■ Provided information ■
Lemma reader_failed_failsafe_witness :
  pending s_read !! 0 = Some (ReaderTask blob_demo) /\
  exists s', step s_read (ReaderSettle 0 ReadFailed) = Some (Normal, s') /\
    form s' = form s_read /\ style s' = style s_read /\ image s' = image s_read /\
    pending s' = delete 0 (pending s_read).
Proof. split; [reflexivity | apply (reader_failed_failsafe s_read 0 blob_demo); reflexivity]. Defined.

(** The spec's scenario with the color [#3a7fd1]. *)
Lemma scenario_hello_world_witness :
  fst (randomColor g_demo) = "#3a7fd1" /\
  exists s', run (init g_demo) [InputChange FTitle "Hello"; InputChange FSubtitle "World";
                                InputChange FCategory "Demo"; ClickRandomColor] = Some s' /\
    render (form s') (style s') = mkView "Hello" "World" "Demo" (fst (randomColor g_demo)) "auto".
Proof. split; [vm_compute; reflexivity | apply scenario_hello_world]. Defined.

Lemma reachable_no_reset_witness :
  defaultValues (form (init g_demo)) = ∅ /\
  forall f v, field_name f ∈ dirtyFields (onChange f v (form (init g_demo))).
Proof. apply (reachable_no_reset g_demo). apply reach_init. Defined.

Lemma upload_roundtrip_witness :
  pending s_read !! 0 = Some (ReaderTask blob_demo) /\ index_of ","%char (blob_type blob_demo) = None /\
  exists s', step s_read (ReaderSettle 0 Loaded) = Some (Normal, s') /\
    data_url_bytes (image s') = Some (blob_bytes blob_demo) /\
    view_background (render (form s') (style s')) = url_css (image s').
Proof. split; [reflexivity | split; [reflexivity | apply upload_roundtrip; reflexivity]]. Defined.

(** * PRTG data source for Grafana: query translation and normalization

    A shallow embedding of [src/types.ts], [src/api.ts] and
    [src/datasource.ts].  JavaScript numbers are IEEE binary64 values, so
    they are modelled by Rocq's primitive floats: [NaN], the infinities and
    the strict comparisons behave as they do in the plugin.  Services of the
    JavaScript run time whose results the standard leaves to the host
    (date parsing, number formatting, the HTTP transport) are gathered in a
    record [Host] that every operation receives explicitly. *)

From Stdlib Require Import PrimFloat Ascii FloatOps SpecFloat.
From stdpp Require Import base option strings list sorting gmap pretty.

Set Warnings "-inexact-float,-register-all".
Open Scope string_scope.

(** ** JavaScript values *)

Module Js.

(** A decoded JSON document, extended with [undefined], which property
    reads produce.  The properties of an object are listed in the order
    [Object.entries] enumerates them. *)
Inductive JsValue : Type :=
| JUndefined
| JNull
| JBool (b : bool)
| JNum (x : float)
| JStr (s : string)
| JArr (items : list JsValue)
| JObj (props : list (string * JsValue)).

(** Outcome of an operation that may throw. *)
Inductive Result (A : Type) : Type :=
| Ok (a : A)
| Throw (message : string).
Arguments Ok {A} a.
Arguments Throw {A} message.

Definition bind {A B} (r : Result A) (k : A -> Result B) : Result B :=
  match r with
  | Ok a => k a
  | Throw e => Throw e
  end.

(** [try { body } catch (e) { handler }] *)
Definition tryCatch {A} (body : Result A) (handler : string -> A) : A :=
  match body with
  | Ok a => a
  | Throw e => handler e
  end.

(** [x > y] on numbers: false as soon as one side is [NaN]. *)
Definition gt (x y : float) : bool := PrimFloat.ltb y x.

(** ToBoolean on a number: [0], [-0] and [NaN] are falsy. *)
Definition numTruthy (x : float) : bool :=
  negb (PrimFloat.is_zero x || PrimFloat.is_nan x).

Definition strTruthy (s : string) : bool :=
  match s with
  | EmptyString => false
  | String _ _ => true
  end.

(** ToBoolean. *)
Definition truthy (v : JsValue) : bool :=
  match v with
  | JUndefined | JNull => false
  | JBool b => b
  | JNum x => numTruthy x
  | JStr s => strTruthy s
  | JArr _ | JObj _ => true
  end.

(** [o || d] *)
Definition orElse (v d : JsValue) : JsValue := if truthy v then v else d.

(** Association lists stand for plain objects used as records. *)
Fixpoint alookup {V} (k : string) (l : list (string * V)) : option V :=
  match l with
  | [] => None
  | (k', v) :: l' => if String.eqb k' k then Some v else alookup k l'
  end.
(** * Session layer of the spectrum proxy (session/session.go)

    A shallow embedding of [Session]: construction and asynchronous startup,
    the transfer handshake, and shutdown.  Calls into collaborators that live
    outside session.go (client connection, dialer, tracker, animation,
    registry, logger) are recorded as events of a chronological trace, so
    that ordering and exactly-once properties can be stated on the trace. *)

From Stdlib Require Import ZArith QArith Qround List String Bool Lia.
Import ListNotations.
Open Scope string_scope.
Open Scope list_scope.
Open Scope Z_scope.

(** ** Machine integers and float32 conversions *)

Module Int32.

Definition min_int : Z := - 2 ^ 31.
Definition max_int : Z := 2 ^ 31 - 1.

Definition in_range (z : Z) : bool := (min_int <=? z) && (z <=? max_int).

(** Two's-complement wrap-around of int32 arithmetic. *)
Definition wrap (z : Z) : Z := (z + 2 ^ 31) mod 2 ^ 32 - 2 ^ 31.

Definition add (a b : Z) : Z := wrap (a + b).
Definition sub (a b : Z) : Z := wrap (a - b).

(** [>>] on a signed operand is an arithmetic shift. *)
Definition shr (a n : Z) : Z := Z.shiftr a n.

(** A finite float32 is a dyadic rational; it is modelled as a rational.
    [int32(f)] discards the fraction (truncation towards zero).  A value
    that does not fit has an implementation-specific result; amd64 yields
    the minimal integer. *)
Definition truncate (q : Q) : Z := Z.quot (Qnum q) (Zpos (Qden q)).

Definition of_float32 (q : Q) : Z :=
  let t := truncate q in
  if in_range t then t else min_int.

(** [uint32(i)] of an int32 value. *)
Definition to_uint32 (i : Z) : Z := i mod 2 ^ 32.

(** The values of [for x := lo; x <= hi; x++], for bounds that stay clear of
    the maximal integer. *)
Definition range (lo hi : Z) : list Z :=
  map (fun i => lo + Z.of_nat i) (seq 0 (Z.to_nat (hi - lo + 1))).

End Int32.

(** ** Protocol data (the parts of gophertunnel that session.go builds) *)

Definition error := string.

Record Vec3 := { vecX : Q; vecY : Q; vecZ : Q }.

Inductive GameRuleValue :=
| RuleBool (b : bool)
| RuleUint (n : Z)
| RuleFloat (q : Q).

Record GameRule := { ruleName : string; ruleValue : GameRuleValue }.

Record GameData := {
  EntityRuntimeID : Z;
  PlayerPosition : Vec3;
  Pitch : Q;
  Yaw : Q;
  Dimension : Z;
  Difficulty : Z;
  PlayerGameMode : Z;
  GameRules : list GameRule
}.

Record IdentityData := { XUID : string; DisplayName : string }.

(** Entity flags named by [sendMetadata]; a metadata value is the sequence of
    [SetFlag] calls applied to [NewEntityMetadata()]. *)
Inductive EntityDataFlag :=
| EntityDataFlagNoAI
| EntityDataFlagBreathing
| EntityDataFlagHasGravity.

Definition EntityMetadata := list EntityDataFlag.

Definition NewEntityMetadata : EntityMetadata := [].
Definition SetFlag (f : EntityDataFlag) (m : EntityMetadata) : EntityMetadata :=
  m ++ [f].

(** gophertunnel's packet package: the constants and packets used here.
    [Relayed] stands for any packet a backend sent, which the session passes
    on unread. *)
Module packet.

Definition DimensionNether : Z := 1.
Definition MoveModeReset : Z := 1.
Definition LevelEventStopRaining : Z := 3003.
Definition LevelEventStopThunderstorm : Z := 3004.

--

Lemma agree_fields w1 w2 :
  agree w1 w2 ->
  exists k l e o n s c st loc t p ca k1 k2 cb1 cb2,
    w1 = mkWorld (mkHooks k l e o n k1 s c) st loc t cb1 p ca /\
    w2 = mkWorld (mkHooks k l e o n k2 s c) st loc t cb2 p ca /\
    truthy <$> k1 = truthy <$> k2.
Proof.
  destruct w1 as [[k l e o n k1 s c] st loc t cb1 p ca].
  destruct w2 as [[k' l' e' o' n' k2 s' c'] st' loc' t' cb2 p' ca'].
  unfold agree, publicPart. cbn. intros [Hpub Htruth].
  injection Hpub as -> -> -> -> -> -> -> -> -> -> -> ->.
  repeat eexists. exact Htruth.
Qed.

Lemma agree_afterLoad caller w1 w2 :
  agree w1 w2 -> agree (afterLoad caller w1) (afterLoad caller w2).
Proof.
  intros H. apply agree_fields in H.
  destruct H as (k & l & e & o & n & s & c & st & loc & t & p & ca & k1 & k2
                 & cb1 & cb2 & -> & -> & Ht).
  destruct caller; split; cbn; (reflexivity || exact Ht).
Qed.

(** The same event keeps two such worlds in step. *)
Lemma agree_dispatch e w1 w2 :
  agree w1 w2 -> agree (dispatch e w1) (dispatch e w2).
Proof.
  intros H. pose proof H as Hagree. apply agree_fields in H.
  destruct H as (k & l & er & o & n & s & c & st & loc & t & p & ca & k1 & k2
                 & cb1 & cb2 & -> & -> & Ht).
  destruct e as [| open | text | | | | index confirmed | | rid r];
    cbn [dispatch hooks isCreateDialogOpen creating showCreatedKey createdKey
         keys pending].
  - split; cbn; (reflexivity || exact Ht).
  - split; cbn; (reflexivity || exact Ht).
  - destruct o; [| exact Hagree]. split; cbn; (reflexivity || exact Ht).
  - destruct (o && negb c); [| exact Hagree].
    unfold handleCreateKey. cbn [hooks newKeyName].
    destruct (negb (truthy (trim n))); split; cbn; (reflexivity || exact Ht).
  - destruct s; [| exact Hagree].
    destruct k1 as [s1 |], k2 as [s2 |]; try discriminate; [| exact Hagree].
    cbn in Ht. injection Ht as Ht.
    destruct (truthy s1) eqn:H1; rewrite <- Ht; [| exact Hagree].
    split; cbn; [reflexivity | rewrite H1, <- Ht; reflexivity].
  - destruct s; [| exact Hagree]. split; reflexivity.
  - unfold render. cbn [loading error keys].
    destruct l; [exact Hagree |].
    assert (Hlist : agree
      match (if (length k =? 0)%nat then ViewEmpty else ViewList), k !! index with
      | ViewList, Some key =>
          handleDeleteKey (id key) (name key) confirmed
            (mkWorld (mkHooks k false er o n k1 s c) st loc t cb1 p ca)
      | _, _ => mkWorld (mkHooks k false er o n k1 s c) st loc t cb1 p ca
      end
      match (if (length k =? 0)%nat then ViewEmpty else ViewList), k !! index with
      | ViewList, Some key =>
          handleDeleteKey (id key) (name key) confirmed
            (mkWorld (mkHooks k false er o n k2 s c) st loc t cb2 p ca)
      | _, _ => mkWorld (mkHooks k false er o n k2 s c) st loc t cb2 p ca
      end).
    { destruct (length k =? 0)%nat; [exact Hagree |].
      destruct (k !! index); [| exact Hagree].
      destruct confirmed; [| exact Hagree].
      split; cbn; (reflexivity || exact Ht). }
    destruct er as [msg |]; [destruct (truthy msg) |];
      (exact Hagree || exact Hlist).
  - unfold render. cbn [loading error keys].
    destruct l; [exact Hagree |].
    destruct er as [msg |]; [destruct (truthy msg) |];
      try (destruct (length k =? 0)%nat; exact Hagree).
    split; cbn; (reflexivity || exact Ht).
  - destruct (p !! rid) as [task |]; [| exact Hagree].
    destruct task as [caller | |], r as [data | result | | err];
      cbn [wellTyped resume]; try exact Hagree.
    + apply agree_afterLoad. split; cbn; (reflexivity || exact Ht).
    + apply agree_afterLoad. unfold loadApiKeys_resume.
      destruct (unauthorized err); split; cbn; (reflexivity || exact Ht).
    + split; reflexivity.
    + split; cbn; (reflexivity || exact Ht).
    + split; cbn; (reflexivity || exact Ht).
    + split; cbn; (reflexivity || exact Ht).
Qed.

--

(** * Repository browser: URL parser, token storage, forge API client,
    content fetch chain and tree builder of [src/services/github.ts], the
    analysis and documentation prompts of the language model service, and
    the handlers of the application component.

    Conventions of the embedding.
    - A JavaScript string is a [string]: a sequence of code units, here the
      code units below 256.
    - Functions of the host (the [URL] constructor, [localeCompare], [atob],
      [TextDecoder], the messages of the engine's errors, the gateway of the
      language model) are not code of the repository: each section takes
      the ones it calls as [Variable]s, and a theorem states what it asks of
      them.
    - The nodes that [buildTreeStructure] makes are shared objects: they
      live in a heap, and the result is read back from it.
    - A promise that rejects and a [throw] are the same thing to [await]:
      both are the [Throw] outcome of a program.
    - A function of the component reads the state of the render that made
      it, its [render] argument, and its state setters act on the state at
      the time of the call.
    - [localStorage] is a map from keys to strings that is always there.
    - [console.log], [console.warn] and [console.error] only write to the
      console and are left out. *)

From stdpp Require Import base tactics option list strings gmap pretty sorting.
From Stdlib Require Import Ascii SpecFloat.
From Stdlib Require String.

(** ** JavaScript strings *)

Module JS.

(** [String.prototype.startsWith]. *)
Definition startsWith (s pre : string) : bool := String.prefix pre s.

■ Work task ■
Your task is to retype the entries verbatim, starting with the line that holds "PlayerPosition : Vec3;" and stopping after the line that holds "XUID : string;".

■ Output for this exercise ■
  PlayerPosition : Vec3;
  Pitch : Q;
  Yaw : Q;
  Dimension : Z;
  Difficulty : Z;
  PlayerGameMode : Z;
  GameRules : list GameRule
}.

Record IdentityData := { XUID : string; DisplayName : string }.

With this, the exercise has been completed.